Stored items
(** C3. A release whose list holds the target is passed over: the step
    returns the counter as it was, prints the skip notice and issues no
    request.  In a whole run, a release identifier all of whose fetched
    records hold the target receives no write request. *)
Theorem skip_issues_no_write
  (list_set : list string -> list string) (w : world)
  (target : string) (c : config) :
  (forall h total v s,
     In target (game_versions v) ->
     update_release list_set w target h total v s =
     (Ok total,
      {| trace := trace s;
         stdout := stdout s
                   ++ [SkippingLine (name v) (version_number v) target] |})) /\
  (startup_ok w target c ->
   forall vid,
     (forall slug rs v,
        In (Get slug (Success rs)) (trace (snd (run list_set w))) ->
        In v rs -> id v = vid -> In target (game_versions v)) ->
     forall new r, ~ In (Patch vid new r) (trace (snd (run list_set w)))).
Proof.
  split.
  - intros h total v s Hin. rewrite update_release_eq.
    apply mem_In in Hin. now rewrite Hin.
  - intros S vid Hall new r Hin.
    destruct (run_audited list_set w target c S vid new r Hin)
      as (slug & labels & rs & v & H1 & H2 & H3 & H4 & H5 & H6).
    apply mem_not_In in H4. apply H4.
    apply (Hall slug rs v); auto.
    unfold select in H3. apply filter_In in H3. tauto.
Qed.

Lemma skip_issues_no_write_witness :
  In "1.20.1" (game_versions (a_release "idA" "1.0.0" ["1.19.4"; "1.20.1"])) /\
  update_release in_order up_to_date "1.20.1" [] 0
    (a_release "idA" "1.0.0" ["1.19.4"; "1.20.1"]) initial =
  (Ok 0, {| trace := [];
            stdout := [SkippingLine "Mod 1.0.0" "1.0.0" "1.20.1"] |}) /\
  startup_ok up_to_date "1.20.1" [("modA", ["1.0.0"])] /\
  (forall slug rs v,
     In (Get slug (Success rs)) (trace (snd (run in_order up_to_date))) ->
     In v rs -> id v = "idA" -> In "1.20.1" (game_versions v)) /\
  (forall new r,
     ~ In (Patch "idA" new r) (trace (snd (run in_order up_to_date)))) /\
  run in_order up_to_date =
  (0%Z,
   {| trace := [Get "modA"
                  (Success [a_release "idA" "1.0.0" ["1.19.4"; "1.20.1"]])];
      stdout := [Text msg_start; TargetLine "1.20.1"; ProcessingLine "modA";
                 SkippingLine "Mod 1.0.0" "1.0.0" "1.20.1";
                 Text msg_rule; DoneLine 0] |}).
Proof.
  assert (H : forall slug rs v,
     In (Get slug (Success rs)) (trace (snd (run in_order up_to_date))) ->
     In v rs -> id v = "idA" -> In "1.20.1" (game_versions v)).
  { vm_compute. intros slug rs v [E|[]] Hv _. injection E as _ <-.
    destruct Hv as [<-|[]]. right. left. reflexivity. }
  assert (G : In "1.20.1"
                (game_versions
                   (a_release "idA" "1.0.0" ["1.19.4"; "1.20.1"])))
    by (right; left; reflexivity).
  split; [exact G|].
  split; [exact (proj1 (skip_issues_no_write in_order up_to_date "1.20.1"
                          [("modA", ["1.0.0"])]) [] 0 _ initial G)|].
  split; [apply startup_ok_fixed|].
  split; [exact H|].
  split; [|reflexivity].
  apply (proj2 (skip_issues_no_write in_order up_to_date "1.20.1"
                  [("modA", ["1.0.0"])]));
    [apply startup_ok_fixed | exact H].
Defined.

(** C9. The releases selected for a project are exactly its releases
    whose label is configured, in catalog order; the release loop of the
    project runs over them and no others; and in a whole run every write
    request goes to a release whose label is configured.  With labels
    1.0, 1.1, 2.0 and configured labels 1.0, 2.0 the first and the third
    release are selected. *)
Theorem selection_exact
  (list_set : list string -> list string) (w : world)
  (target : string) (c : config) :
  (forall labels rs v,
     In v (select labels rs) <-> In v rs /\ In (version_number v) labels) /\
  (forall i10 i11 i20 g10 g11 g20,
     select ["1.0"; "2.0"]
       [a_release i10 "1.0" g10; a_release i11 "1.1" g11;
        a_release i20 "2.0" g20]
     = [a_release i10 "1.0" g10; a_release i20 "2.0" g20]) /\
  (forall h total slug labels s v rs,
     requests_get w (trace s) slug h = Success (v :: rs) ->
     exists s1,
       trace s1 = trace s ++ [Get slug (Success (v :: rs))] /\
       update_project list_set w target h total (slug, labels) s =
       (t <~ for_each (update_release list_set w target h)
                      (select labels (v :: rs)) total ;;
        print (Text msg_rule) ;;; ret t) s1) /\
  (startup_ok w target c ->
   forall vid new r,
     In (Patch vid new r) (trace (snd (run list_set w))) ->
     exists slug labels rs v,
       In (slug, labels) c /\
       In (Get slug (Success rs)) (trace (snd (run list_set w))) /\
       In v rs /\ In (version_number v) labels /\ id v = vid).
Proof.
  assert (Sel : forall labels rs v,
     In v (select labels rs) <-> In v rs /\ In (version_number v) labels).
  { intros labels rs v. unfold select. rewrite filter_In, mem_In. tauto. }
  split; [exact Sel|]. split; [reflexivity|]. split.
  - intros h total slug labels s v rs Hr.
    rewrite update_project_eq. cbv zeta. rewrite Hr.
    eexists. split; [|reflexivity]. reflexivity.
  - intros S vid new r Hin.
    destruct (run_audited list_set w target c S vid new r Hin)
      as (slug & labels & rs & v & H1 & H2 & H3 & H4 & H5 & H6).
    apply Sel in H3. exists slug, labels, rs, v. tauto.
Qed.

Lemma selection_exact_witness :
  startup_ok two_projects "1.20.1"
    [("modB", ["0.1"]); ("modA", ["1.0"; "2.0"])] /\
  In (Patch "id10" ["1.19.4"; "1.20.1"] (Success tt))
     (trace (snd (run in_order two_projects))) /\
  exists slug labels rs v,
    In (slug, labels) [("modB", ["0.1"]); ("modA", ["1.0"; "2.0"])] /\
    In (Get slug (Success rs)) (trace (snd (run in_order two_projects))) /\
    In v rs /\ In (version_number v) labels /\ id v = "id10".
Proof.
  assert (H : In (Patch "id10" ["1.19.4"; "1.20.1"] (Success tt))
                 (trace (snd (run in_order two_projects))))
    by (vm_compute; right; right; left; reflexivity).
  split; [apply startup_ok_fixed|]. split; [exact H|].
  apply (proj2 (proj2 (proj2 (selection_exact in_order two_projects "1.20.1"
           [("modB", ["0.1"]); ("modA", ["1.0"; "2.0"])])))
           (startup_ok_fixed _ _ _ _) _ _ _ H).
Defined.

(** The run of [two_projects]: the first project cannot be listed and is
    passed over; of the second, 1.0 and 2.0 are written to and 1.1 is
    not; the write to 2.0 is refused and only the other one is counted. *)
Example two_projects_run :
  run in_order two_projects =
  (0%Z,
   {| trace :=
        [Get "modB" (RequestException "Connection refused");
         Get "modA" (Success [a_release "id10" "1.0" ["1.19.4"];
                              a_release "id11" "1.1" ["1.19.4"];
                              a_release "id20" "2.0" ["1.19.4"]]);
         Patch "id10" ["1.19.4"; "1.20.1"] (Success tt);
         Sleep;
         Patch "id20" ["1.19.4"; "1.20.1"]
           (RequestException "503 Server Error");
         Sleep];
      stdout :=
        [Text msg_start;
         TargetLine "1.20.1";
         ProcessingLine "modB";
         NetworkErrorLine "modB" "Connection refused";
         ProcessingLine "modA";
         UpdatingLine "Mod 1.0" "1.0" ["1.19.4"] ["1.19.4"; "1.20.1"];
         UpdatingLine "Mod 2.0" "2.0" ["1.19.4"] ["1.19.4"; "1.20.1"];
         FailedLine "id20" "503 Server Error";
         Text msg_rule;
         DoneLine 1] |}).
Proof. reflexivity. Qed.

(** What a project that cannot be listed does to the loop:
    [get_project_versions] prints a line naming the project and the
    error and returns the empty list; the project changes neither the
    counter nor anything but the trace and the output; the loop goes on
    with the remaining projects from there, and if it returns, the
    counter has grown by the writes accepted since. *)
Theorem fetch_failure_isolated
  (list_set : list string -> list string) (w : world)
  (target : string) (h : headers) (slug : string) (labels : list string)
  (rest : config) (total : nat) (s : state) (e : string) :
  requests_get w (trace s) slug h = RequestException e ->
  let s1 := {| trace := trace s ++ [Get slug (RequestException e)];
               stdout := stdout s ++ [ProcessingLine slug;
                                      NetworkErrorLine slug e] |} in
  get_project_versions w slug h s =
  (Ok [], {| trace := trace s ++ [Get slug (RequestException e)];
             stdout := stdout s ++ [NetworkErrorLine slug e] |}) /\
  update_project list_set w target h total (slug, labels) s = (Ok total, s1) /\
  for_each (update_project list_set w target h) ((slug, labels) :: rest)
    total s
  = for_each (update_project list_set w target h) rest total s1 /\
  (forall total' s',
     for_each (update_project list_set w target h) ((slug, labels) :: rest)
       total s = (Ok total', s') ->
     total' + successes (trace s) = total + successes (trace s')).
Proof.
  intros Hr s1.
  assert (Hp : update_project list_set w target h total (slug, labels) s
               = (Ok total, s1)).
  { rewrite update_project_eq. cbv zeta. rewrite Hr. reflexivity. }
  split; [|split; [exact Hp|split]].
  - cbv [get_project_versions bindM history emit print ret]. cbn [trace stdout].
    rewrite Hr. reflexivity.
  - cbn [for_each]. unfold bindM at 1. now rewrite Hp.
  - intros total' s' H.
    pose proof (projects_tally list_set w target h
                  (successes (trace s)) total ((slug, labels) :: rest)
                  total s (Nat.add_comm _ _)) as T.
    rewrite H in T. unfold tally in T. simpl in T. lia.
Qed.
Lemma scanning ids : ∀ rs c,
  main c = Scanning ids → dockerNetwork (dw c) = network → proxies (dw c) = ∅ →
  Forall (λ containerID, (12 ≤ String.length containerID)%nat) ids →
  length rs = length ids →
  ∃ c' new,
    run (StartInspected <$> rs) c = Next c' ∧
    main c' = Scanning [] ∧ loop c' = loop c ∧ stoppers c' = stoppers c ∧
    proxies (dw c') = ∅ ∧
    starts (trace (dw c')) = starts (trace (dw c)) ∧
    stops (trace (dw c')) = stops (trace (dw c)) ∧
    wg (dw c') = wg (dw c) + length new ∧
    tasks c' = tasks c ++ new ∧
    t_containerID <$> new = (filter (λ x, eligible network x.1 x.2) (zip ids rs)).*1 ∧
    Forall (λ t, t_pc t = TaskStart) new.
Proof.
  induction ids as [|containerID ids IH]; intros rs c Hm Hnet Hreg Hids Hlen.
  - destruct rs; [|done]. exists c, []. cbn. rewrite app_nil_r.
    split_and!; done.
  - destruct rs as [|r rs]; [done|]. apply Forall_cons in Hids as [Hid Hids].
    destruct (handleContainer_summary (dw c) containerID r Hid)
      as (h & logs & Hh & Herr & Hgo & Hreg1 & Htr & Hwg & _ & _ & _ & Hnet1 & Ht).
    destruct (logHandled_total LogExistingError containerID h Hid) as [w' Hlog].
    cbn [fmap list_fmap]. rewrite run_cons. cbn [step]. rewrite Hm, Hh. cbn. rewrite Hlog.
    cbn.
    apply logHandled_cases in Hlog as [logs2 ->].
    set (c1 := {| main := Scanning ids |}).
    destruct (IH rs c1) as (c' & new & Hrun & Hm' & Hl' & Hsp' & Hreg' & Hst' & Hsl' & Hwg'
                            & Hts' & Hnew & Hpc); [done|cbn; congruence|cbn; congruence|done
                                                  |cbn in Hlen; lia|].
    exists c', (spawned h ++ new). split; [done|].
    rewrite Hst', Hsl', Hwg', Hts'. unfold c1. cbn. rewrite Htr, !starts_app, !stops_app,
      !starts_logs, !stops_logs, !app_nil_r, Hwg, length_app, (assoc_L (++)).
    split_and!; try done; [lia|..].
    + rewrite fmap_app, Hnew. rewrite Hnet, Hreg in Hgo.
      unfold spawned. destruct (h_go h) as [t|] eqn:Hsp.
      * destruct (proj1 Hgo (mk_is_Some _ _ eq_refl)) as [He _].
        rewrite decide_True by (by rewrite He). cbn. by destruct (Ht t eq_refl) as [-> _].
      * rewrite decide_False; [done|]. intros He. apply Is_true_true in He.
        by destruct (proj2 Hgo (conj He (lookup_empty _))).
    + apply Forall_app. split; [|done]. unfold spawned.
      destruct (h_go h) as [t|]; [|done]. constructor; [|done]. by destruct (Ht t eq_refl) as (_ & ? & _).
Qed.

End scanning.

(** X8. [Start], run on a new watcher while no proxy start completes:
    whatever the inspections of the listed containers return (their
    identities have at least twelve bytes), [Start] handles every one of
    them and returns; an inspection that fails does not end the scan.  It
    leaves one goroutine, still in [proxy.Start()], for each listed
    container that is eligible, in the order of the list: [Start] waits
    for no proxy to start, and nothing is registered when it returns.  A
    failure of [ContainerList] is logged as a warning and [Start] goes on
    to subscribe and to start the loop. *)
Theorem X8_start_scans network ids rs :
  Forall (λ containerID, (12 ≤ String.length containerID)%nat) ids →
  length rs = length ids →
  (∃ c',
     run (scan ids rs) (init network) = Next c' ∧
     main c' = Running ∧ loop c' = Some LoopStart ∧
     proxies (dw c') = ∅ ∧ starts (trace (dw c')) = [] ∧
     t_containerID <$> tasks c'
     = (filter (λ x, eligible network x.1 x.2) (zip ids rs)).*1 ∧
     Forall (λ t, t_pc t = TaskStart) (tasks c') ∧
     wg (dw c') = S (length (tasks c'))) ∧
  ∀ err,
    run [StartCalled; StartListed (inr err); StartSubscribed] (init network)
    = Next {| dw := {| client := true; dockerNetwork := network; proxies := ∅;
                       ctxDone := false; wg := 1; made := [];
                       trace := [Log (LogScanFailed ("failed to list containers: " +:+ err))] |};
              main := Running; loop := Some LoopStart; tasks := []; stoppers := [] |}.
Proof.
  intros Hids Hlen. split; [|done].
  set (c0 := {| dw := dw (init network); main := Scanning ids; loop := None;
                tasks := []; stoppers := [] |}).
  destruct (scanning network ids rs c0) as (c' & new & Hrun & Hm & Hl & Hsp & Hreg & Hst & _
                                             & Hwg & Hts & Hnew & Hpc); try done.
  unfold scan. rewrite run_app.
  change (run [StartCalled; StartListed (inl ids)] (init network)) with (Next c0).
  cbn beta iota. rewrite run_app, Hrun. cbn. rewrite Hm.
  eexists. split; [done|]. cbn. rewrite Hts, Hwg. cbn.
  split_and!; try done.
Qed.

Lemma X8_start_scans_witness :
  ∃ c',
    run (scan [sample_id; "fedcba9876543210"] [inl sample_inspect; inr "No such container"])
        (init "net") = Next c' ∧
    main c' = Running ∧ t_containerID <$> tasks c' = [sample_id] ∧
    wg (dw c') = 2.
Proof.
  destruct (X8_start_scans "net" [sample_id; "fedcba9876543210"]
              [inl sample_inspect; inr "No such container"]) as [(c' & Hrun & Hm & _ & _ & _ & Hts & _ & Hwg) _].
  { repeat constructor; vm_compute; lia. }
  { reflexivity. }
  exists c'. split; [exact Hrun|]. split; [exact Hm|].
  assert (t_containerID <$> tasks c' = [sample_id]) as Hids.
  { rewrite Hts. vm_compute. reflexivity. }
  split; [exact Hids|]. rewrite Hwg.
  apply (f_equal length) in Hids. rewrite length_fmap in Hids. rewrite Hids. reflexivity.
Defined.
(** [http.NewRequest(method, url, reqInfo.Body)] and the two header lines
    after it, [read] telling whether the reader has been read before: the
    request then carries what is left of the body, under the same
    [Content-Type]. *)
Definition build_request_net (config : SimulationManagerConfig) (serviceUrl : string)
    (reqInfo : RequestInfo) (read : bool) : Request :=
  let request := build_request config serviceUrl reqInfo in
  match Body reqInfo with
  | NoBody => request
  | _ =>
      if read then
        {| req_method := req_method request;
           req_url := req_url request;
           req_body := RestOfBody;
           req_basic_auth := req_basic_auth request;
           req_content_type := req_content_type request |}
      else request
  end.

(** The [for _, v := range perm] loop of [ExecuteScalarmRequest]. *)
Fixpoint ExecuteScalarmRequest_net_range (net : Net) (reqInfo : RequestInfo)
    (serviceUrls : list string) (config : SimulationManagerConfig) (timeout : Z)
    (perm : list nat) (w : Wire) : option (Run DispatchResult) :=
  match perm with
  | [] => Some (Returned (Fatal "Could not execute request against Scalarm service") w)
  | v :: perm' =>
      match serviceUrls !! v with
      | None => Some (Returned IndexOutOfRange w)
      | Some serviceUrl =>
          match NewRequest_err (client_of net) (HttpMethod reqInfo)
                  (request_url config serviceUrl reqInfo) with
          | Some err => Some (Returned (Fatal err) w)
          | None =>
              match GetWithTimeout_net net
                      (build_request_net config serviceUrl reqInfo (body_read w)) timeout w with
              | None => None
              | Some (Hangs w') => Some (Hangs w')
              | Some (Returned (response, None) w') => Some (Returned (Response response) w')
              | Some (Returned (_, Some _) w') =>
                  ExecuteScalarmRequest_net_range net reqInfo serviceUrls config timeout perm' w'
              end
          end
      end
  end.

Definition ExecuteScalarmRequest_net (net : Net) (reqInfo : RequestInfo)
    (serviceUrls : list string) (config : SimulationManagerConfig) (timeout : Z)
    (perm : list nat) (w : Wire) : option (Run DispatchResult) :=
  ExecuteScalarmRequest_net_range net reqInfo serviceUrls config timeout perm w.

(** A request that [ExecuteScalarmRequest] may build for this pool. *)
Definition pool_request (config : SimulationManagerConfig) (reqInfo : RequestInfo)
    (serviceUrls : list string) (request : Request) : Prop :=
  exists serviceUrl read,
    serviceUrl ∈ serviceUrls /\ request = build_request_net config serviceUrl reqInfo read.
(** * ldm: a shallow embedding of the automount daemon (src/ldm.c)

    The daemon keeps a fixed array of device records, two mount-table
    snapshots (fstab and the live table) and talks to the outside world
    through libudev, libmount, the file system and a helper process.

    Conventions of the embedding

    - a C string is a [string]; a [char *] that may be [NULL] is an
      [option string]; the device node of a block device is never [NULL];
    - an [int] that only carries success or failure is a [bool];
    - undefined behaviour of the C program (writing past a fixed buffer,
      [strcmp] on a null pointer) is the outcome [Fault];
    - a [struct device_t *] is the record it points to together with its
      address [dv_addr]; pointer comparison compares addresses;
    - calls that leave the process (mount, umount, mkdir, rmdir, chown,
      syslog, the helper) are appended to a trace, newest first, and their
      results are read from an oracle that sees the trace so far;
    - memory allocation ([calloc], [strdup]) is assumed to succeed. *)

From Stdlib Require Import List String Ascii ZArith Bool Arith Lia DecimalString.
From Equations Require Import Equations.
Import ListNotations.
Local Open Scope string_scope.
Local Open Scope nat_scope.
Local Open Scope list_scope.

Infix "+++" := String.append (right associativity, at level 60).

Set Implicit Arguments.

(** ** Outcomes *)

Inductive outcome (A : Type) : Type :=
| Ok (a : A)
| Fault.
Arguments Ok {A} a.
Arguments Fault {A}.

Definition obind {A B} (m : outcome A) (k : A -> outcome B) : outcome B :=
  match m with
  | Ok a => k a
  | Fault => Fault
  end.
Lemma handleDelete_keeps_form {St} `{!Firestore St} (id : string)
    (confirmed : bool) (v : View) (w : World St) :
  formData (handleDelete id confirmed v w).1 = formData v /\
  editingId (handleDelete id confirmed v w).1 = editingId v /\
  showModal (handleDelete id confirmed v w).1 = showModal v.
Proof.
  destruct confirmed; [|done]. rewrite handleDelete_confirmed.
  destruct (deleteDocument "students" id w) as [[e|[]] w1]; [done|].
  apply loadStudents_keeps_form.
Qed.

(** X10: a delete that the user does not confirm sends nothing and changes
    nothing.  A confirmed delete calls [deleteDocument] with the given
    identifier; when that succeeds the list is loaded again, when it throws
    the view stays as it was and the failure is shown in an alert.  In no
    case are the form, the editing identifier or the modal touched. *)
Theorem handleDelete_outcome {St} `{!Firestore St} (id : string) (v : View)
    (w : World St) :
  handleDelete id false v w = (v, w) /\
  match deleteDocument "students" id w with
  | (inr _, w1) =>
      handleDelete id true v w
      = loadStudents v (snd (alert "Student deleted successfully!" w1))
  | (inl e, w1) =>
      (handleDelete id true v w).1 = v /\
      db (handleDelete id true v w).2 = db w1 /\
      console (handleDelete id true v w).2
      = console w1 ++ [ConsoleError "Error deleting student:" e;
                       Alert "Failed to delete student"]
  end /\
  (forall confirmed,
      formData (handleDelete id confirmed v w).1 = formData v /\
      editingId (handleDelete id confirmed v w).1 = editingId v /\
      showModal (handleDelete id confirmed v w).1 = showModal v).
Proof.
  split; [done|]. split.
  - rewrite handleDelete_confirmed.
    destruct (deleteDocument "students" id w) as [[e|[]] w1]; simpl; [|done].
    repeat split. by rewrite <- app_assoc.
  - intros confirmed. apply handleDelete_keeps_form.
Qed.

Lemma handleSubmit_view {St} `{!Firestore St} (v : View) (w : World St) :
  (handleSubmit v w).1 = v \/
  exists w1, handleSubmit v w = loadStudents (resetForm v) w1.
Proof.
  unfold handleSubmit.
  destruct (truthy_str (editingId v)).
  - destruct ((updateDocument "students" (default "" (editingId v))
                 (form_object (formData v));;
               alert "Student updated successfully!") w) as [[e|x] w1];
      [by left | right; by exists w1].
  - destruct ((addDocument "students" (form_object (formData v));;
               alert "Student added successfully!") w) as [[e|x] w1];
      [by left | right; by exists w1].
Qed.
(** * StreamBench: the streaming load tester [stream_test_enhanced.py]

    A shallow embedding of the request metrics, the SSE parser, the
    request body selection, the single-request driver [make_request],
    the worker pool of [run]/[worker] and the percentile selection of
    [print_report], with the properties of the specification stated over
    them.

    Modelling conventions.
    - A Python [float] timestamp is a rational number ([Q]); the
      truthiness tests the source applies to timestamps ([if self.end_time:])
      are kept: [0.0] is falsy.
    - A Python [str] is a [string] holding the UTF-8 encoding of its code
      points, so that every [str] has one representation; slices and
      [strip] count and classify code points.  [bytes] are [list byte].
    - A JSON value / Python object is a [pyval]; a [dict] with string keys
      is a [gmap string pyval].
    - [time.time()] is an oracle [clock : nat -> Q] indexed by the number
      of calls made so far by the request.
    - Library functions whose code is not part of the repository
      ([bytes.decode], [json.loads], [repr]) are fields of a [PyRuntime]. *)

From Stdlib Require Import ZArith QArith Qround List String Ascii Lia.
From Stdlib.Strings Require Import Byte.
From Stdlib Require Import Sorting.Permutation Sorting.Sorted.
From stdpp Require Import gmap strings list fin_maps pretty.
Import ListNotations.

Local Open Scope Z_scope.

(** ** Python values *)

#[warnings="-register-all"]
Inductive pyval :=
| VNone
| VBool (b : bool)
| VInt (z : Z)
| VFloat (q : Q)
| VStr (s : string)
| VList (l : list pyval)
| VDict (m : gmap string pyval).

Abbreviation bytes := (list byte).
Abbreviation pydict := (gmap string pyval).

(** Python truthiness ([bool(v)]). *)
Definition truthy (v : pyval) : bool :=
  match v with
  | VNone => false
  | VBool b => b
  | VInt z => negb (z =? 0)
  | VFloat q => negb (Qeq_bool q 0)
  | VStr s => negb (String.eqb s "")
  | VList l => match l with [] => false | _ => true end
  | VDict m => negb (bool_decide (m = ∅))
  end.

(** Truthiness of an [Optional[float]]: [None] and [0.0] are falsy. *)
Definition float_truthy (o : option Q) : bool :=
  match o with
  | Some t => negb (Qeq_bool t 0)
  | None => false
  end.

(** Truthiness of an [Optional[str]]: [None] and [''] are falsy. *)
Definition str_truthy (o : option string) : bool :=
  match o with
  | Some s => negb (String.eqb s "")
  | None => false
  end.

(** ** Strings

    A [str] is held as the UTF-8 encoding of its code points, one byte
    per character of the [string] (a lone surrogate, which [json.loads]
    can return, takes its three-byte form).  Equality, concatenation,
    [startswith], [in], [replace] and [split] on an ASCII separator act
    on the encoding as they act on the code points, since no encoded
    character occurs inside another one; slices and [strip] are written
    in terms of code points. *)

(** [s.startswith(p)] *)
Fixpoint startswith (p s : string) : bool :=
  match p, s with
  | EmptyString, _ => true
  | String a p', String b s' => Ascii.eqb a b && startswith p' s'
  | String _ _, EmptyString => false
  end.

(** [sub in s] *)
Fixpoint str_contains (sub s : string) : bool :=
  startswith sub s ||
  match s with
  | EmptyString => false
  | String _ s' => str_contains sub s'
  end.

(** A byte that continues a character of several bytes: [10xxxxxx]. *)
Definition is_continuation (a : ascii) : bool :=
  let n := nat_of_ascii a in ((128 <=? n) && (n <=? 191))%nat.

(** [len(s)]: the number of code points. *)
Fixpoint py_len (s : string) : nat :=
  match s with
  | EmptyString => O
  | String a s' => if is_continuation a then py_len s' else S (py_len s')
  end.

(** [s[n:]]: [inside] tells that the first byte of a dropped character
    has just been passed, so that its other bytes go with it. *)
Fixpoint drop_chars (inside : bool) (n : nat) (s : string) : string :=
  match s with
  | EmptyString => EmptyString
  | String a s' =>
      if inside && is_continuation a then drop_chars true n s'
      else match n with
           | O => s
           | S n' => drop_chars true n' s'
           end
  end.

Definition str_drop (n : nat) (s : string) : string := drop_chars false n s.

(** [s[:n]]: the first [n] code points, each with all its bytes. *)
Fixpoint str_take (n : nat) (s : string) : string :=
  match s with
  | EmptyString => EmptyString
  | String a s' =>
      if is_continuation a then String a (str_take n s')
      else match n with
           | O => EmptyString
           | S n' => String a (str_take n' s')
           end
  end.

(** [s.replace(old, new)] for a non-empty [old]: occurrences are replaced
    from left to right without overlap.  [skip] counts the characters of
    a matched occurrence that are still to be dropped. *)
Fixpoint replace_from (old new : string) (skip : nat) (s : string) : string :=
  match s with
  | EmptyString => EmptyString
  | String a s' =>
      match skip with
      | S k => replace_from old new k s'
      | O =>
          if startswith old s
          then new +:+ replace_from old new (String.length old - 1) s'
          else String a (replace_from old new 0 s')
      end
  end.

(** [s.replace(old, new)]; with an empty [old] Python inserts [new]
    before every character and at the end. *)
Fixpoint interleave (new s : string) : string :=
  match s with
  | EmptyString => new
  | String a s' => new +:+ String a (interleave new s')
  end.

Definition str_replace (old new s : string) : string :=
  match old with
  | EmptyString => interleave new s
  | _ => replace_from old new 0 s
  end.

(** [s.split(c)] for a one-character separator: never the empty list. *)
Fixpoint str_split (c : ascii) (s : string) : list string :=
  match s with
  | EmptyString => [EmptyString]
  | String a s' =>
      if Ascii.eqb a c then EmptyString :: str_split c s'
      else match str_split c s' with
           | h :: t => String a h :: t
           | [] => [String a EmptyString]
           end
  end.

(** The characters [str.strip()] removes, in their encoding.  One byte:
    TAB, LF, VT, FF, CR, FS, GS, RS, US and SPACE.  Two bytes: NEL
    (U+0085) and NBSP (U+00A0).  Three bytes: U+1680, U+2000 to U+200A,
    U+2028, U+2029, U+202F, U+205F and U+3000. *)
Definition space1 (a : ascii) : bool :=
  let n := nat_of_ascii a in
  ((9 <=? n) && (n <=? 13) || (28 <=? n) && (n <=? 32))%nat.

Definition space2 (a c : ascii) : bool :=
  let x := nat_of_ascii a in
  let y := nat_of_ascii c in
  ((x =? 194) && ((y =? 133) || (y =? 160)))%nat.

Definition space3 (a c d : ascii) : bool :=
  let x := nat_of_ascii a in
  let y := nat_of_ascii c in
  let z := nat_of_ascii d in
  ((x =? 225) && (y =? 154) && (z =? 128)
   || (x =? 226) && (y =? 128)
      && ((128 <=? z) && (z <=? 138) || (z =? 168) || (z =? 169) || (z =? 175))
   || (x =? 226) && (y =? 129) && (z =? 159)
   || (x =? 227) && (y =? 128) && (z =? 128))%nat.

▶ **WORK REQUIRED**
Please transcribe only the lines in the records above running from the line that has "main c = Scanning" through the line that has "starts (trace (dw c')) = starts", both included, exactly as they appear.

▶ **ANSWER TO THIS PROBLEM**
  main c = Scanning ids → dockerNetwork (dw c) = network → proxies (dw c) = ∅ →
  Forall (λ containerID, (12 ≤ String.length containerID)%nat) ids →
  length rs = length ids →
  ∃ c' new,
    run (StartInspected <$> rs) c = Next c' ∧
    main c' = Scanning [] ∧ loop c' = loop c ∧ stoppers c' = stoppers c ∧
    proxies (dw c') = ∅ ∧
    starts (trace (dw c')) = starts (trace (dw c)) ∧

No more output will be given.